So, when a friend asked me recently, "Who is your audience?" I immediately thought of my death. Then, I gave the question some serious consideration. For whom are my songs written? High school kids? Housewives in Nyack? Musicologists? The question has two implications: one, who do I think will find enjoyment in the music I write, and two, who will pay for it?
Who is it that my songs must appeal to and to what end? If I'm writing on Broadway, my songs are, by tradition, required to generate business--to make money for the show, for myself, the producers, the publishers, the record companies. That comes with the territory. It's expected. When a critic writes "great score," that generates business. If Rosie plugs your song on her show and if the CD gets to the Top Forty, that makes money.
When my music does not generate business or make money, some people take that to meant that I have not found an audience. But the truth is that very few of the people who descend on the New Forty-Second Street today are flocking to the work of any one particular songwriter. For the most part, that doesn't happen anymore--although any new (or old) musical by Stephen Sondheim is an event, and Lord Andrew Lloyd Webber and Sir Elton John and Mr. Frank Wildhorn most certainly have their admirers. But the name recognition of a songwriter isn't enough to keep a show running, as evidenced by Paul Simon's The Capeman.
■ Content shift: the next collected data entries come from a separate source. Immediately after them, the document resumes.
Fixpoint check_tables (tables : Z) (l : list (option TableType)) : result Z AuditError :=
  match l with
  | [] => Ok tables
  | o :: l' =>
    if u32_max <? tables + 1 then Err TableLimitExceeded
    else match o with
    | None => Err InvalidModule
    | Some t =>
      if ty_table64 t || ty_shared t || (MAX_TABLE_ELEMENTS <? ty_initial t)
         || is_some_and (fun x => MAX_TABLE_ELEMENTS <? x) (ty_maximum t)
      then Err TableLimitExceeded
      else check_tables (tables + 1) l'
    end
  end.

Fixpoint check_payloads (limits : Limits) (memories tables : Z) (l : list (option Payload)) : result unit AuditError :=
  match l with
  | [] =>
    if negb (memories =? 1) then Err InvalidAbi
    else if 1 <? tables then Err TableLimitExceeded
    else Ok tt
  | None :: _ => Err InvalidModule
  | Some p :: l' =>
    match p with
    | StartSection => Err InvalidAbi
    | ImportSection s => let? _ := check_imports s in check_payloads limits memories tables l'
    | MemorySection s => let? n := check_memories limits memories s in check_payloads limits n tables l'
    | TableSection s => let? n := check_tables tables s in check_payloads limits memories n l'
    | OtherPayload => check_payloads limits memories tables l'
    end
  end.

Definition page_bytes (pages : Z) : result Z AuditError :=
  if pages * WASM_PAGE_SIZE <=? u64_max then Ok (pages * WASM_PAGE_SIZE) else Err MemoryLimitExceeded.

Section Sandbox.
Context `{Wasmtime}.

Definition validate_static_limits (wasm : bytes) (limits : Limits) : result unit AuditError :=
  check_payloads limits 0 0 (parse_all wasm).

Definition deterministic_type (t : ExternType) : bool :=
  match t with FuncType [] [I32] => true | _ => false end.
Definition exchange_type (t : ExternType) : bool :=
  match t with FuncType [I32; I32; I32; I32] [I32] => true | _ => false end.
Definition run_type (t : ExternType) : bool :=
  match t with FuncType [I32; I32] [I64] => true | _ => false end.

Fixpoint check_module_imports (l : list (string * string * ExternType)) : result unit AuditError :=
  match l with
  | [] => Ok tt
  | (m, n, t) :: l' =>
    if bool_decide (m = "audit"%string) && bool_decide (n = "deterministic"%string)
    then if deterministic_type t then check_module_imports l' else Err InvalidAbi
    else if bool_decide (m = "audit"%string) && bool_decide (n = "exchange"%string)
    then if exchange_type t then check_module_imports l' else Err InvalidAbi
    else Err (ForbiddenImport (import_label m n))
  end.

Definition find_export (name : string) (m : Module_) : option ExternType :=
  option_map snd (iter_find (fun e => bool_decide (fst e = name)) (module_exports m)).

Definition validate_abi (m : Module_) : result unit AuditError :=
  let? _ := check_module_imports (module_imports m) in
  let? run := ok_or (find_export "run" m) InvalidAbi in
  let? memory := ok_or (find_export "memory" m) InvalidAbi in
  match memory with
  | MemoryExtern => if run_type run then Ok tt else Err InvalidAbi
  | _ => Err InvalidAbi
  end.

Record CompiledModule := { cm_module : Module_ }.

(** [CompiledModule::compile] *)
Definition compile (wasm : bytes) : result CompiledModule AuditError :=
  let? m := ok_or (module_new wasm) InvalidModule in
  let? _ := validate_abi m in
  Ok {| cm_module := m |}.

Record Sandbox := { sb_compiled : CompiledModule; sb_limits : Limits }.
On the Great White Way, art is tolerated only if it makes money. What makes a work of art is debatable, but what makes a work of art survive on Broadway is a matter of luck--e.g., is Ben Brantley in a good mood?--and brilliant commercial maneuvers. Audiences can be found for the most accessible and, likewise, the most inaccessible theater dished out on a Broadway stage, but they must be enticed and cajoled and sometimes admonished to pay money for it. If a show I write doesn't meet with good luck--e.g., if Ben Brantley is in a bad mood--and doesn't have a good team of commercial strategists behind it, I will have no audience. I will have a very concerned accountant.
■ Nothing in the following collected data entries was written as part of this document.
(* ===== verification/AdvisoryNvd.v ===== *)
(** * Security advisories: the National Vulnerability Database

    crates/lattice-advisory/src/nvd.rs on parsed JSON. The node traversal runs with one unit of
    fuel per node that its own limit allows; that this is enough, and that it visits like the
    recursive traversal, is proved in AdvisoryParseProps. The text by which a repeated selector
    is recognised is the tuple that it prints. *)

From S2P Require Import Prelude Order Time Text Bytes Net F64 Advisory AdvisoryParse.

Definition MAX_CPE_DEPTH : Z := 32.
Definition MAX_CPE_NODES : Z := 8192.
Definition MAX_CPE_FIELD : Z := 128.

(** [NFuel] is not an error of the source: a traversal that would need more fuel than it has. *)
Inductive NvdParseError := NMalformed | NOversized | NAdvisory (e : AdvisoryError) | NFuel.

Definition nvd_required (value : Json) (field : string) : result string NvdParseError :=
  match and_then (json_get value field) json_str with
  | Some v => if trim_is_empty v then Err NMalformed else Ok v
  | None => Err NMalformed
  end.

(** ** Severity *)
(** [max_by(f64::total_cmp)] *)
Fixpoint max_by_total (l : list f64) : option f64 :=
  match l with
  | [] => None
  | x :: l' => match max_by_total l' with
               | None => Some x
               | Some m => match total_cmp x m with Gt => Some x | _ => Some m end
               end
  end.

Definition severity_for_score (score : f64) : Severity :=
  if f64_le (f64_of_Z 9) score then SevCritical
  else if f64_le (f64_of_Z 7) score then SevHigh
  else if f64_le (f64_of_Z 4) score then SevMedium
  else if f64_lt f64_zero score then SevLow
  else SevNone.

Definition valid_score (s : f64) : bool := f64_is_finite s && f64_le f64_zero s && f64_le s (f64_of_Z 10).

Definition base_score (v : Json) : option f64 :=
  and_then (json_get v "cvssData") (fun d => and_then (json_get d "baseScore") json_f64).

Fixpoint severity_in (metrics : Json) (keys : list string) : Severity :=
  match keys with
  | [] => SevUnknown
  | key :: keys' =>
    match json_get metrics key with
    | None => severity_in metrics keys'
    | Some values =>
      match json_array values with
      | None => SevUnknown
      | Some values =>
        match max_by_total (List.filter valid_score (omap base_score values)) with
        | Some score => severity_for_score score
        | None => SevUnknown
        end
      end
    end
  end.

Definition severity (cve : Json) : Severity :=
  match json_get cve "metrics" with
  | Some (JObject l) => severity_in (JObject l) ["cvssMetricV40"; "cvssMetricV31"; "cvssMetricV30"; "cvssMetricV2"]%string
  | _ => SevUnknown
  end.

(** ** Platform names *)
Record CpeField := { cf_text : string; cf_escaped : bool }.
Definition empty_field : CpeField := {| cf_text := EmptyString; cf_escaped := false |}.

Definition wildcard_or_na (f : CpeField) : bool :=
  negb (cf_escaped f) && (bool_decide (cf_text f = "*"%string) || bool_decide (cf_text f = "-"%string)).

Definition continuation (a : ascii) : bool := let n := N_of_ascii a in ((128 <=? n) && (n <? 192))%N.

(** [s.chars()]: each character as its bytes. *)
Fixpoint chars (s : string) : list string :=
  match s with
  | EmptyString => []
  | String a s' =>
    match chars s' with
    | String b t :: cs => if continuation b then String a (String b t) :: cs else String a EmptyString :: String b t :: cs
    | cs => String a EmptyString :: cs
    end
  end.

Definition is_alnum_char (c : string) : bool :=
  match c with
  | String a EmptyString =>
    let n := N_of_ascii a in
    (((48 <=? n) && (n <=? 57)) || ((65 <=? n) && (n <=? 90)) || ((97 <=? n) && (n <=? 122)))%N
  | _ => false
  end.
Definition is_white_char (c : string) : bool := starts_white (String.list_ascii_of_string c).

Definition valid_cpe_escape (c : string) : bool :=
  bool_decide (c = "\"%string) || (negb (is_alnum_char c) && negb (is_white_char c) && negb (has_control c)).

(** One character: the finished fields, the field at hand, and whether it is escaped. *)
Definition cpe_step (st : list CpeField * CpeField * bool) (c : string)
  : result (list CpeField * CpeField * bool) NvdParseError :=
  let '(done_, field, escape) := st in
  let? st :=
    (if escape then
       if negb (valid_cpe_escape c) then Err NMalformed
       else Ok (done_, {| cf_text := (cf_text field +:+ c)%string; cf_escaped := true |}, false)
     else if bool_decide (c = "\"%string) then Ok (done_, field, true)
     else if bool_decide (c = ":"%string) then Ok (done_ ++ [field], empty_field, false)
     else if has_control c then Err NMalformed
     else Ok (done_, {| cf_text := (cf_text field +:+ c)%string; cf_escaped := cf_escaped field |}, false)) in
  let '(_, field, _) := st in
  if MAX_CPE_FIELD <? str_len (cf_text field) then Err NOversized else Ok st.

Fixpoint cpe_chars (st : list CpeField * CpeField * bool) (l : list string)
  : result (list CpeField * CpeField * bool) NvdParseError :=
  match l with
  | [] => Ok st
  | c :: l' => let? st := cpe_step st c in cpe_chars st l'
  end.

Definition parse_cpe23 (raw : string) : result (list CpeField) NvdParseError :=
  let? st := cpe_chars ([], empty_field, false) (chars raw) in
  let '(done_, field, escape) := st in
  let fields := done_ ++ [field] in
  if escape || negb (Nat.eqb (length fields) 13) || existsb (fun f => str_is_empty (cf_text f)) fields
  then Err NMalformed else Ok fields.

(** ** Selectors *)
Definition valid_bound (v : string) : bool :=
  negb (trim_is_empty v) && (str_len v <=? MAX_CPE_FIELD) && negb (control_or_white v).

Definition bound (value : Json) (name : string) : result (option string) NvdParseError :=
  match json_get value name with
  | None => Ok None
  | Some v => match json_str v with
              | Some s => if valid_bound s then Ok (Some s) else Err NMalformed
              | None => Err NMalformed
              end
  end.

Definition SelectorIdentity : Type := string * option string * option string * option string * option string.
Record Selector := {
  sl_identity : SelectorIdentity; sl_vendor : string; sl_model : option string; sl_firmware : VersionConstraint }.

Definition or_option {A} (a b : option A) : option A := match a with Some _ => a | None => b end.

Definition cpe_firmware (start end_ : option string) (version : CpeField) : VersionConstraint :=
  match start, end_ with
  | Some min, Some max => Range min max
  | None, Some max => LessThan max
  | Some _, None => AnyVersion
  | None, None => if negb (wildcard_or_na version) then Exact_ (cf_text version) else AnyVersion
  end.

Definition cpe (value : Json) : result (option Selector) NvdParseError :=
  let? criteria := nvd_required value "criteria" in
  let? parts := parse_cpe23 criteria in
  let part k := nth k parts empty_field in
  if negb (bool_decide (cf_text (part 0%nat) = "cpe"%string)) || cf_escaped (part 0%nat)
     || negb (bool_decide (cf_text (part 1%nat) = "2.3"%string)) || cf_escaped (part 1%nat)
  then Err NMalformed
  else if wildcard_or_na (part 3%nat) || wildcard_or_na (part 4%nat) then Ok None
  else
  let? start_including := bound value "versionStartIncluding" in
  let? start_excluding := bound value "versionStartExcluding" in
  let? end_including := bound value "versionEndIncluding" in
  let? end_excluding := bound value "versionEndExcluding" in
  if (bool_decide (is_Some start_including) && bool_decide (is_Some start_excluding))
     || (bool_decide (is_Some end_including) && bool_decide (is_Some end_excluding))
  then Err NMalformed
  else Ok (Some {|
    sl_identity := (criteria, start_including, start_excluding, end_including, end_excluding);
    sl_vendor := cf_text (part 3%nat); sl_model := Some (cf_text (part 4%nat));
    sl_firmware := cpe_firmware (or_option start_including start_excluding) (or_option end_including end_excluding) (part 5%nat) |}).

(** ** The traversal *)
Section Visit.
Context {St : Type} (visitor : Json -> St -> result St NvdParseError).

Fixpoint visit_matches (l : list Json) (s : St) : result St NvdParseError :=
  match l with
  | [] => Ok s
  | m :: l' =>
    if bool_decide (and_then (json_get m "vulnerable") json_bool = Some false) then visit_matches l' s
    else let? s := visitor m s in visit_matches l' s
  end.

(** The matches of one node. *)
Definition visit_node (node : Json) (s : St) : result St NvdParseError :=
  match json_get node "cpeMatch" with
  | None => Ok s
  | Some matches => let? l := ok_or (json_array matches) NMalformed in visit_matches l s
  end.

(** The stack with its top first: the nodes are pushed in reverse, so the first is on top. *)
Definition push_nodes (stack : list (Json * Z)) (nodes : list Json) (depth count : Z)
  : result (list (Json * Z) * Z) NvdParseError :=
  if (MAX_CPE_DEPTH <? depth) || (saturating_sub_u64 MAX_CPE_NODES count <? Z.of_nat (length nodes)) then Err NOversized
  else Ok (map (fun n => (n, depth)) nodes ++ stack, count + Z.of_nat (length nodes)).

Fixpoint visit_stack (fuel : nat) (stack : list (Json * Z)) (count : Z) (s : St) : result (Z * St) NvdParseError :=
  match fuel with
  | O => Err NFuel
  | S fuel' =>
    match stack with
    | [] => Ok (count, s)
    | (node, depth) :: stack =>
      if MAX_CPE_DEPTH <? depth then Err NOversized
      else
        let? s := visit_node node s in
        match json_get node "children" with
        | None => visit_stack fuel' stack count s
        | Some children =>
          let? l := ok_or (json_array children) NMalformed in
          let? p := push_nodes stack l (depth + 1) count in
          visit_stack fuel' (fst p) (snd p) s
        end
    end
  end.

Definition visit_nodes_iterative (nodes : option Json) (count : Z) (s : St) : result (Z * St) NvdParseError :=
  match nodes with
  | None => Ok (count, s)
  | Some nodes =>
    let? roots := ok_or (json_array nodes) NMalformed in
    let? p := push_nodes [] roots 1 count in
    visit_stack (Z.to_nat MAX_CPE_NODES + 1) (fst p) (snd p) s
  end.
End Visit.

(** ** The document *)
Record CveHead := { ch_id : string; ch_title : string; ch_published : DateTime; ch_modified : DateTime; ch_severity : Severity }.
Record NvdState := { nv_seen : gset SelectorIdentity; nv_output : list NormalizedAdvisory; nv_emitted : bool }.

Section Nvd.
Context `{Sha256} `{AdvisoryLibs} `{FeedLibs} (retrieved_at cache_expires_at : DateTime).

Definition nvd_time (cve : Json) (field : string) : result DateTime NvdParseError :=
  let? text := nvd_required cve field in ok_or (parse_time text) NMalformed.

Definition push_advisory (output : list NormalizedAdvisory) (head : CveHead) (vendor : string) (model : option string)
    (firmware : VersionConstraint) : result (list NormalizedAdvisory) NvdParseError :=
  if Z.of_nat (length output) =? MAX_PARSER_OUTPUTS then Err NOversized
  else
  match advisory_new {|
    ai_source := Nvd; ai_source_id := ch_id head; ai_source_url := NVD_URL; ai_title := ch_title head; ai_vendor := vendor;
    ai_model := model; ai_firmware := firmware; ai_published_at := ch_published head; ai_modified_at := ch_modified head;
    ai_retrieved_at := retrieved_at; ai_cache_expires_at := cache_expires_at; ai_freshness := Fresh;
    ai_source_trust := OfficialApi; ai_severity := ch_severity head; ai_exploitability := ExpUnknown;
    ai_exposure := ExposureUnknown; ai_confidence := CMedium; ai_remediation := Upgrade |} with
  | Ok n => Ok (output ++ [n])
  | Err e => Err (NAdvisory e)
  end.

(** The closure that is called on every vulnerable match. *)
Definition visit_match (head : CveHead) (cpe_match : Json) (s : NvdState) : result NvdState NvdParseError :=
  let? selector := cpe cpe_match in
  match selector with
  | None => Ok s
  | Some sel =>
    if bool_decide (sl_identity sel ∈ nv_seen s) then Ok s
    else
      let? output := push_advisory (nv_output s) head (sl_vendor sel) (sl_model sel) (sl_firmware sel) in
      Ok {| nv_seen := {[sl_identity sel]} ∪ nv_seen s; nv_output := output; nv_emitted := true |}
  end.

Fixpoint visit_configurations (head : CveHead) (l : list Json) (count : Z) (s : NvdState) : result NvdState NvdParseError :=
  match l with
  | [] => Ok s
  | c :: l' =>
    let? p := visit_nodes_iterative (visit_match head) (json_get c "nodes") count s in
    visit_configurations head l' (fst p) (snd p)
  end.

Definition english_title (cve : Json) : option string :=
  and_then (and_then (json_get cve "descriptions") json_array) (fun xs =>
  and_then (iter_find (fun x => bool_decide (and_then (json_get x "lang") json_str = Some "en"%string)) xs) (fun x =>
  and_then (json_get x "value") json_str)).

Definition nvd_entry (output : list NormalizedAdvisory) (entry : Json) : result (list NormalizedAdvisory) NvdParseError :=
  let? cve := ok_or (json_get entry "cve") NMalformed in
  let? id := nvd_required cve "id" in
  if negb (is_strict_cve id) then Err NMalformed
  else
  let? title := ok_or (english_title cve) NMalformed in
  let? published := nvd_time cve "published" in
  let? modified := nvd_time cve "lastModified" in
  let head := {| ch_id := id; ch_title := title; ch_published := published; ch_modified := modified; ch_severity := severity cve |} in
  let start := {| nv_seen := ∅; nv_output := output; nv_emitted := false |} in
  let? s := match json_get cve "configurations" with
            | None => Ok start
            | Some v => let? l := ok_or (json_array v) NMalformed in visit_configurations head l 0 start
            end in
  if nv_emitted s then Ok (nv_output s) else push_advisory (nv_output s) head "unknown" None AnyVersion.

Fixpoint nvd_entries (output : list NormalizedAdvisory) (l : list Json) : result (list NormalizedAdvisory) NvdParseError :=
  match l with
  | [] => Ok output
  | e :: l' => let? output := nvd_entry output e in nvd_entries output l'
  end.

Definition parse_nvd (body : string) : result (list NormalizedAdvisory) NvdParseError :=
  if MAX_RESPONSE_BYTES <? str_len body then Err NOversized
  else
    let? root := ok_or (json_from_str body) NMalformed in
    let? vulnerabilities := ok_or (and_then (json_get root "vulnerabilities") json_array) NMalformed in
    if MAX_PARSER_OUTPUTS <? Z.of_nat (length vulnerabilities) then Err NOversized
    else nvd_entries [] vulnerabilities.
End Nvd.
Things are no different Off-Broadway, except in a few extraordinary cases, because musicals produced there today carry with them into development the burden of commercial expectation. A musical project often has the onus of being the money-making event of an Off-Broadway theater's season; very often it's the apple dangled in front of the maws of the subscriber audience. It's the curse of A Chorus Line: Every Off-Broadway musical produced since that show has been saddled with high expectations, and not only on the part of producers and board of directors. It's the mindset of the community. A few exceptions stand out among not-for-profit theaters; the Vineyard Theatre and Lincoln Center Theater, in particular, dare to buck the mindset with unconventional musicals. But most others produce with an eye toward a money-making hit for their organization, and why not? The bigger the hit, the bigger the subscription base for the following seasons.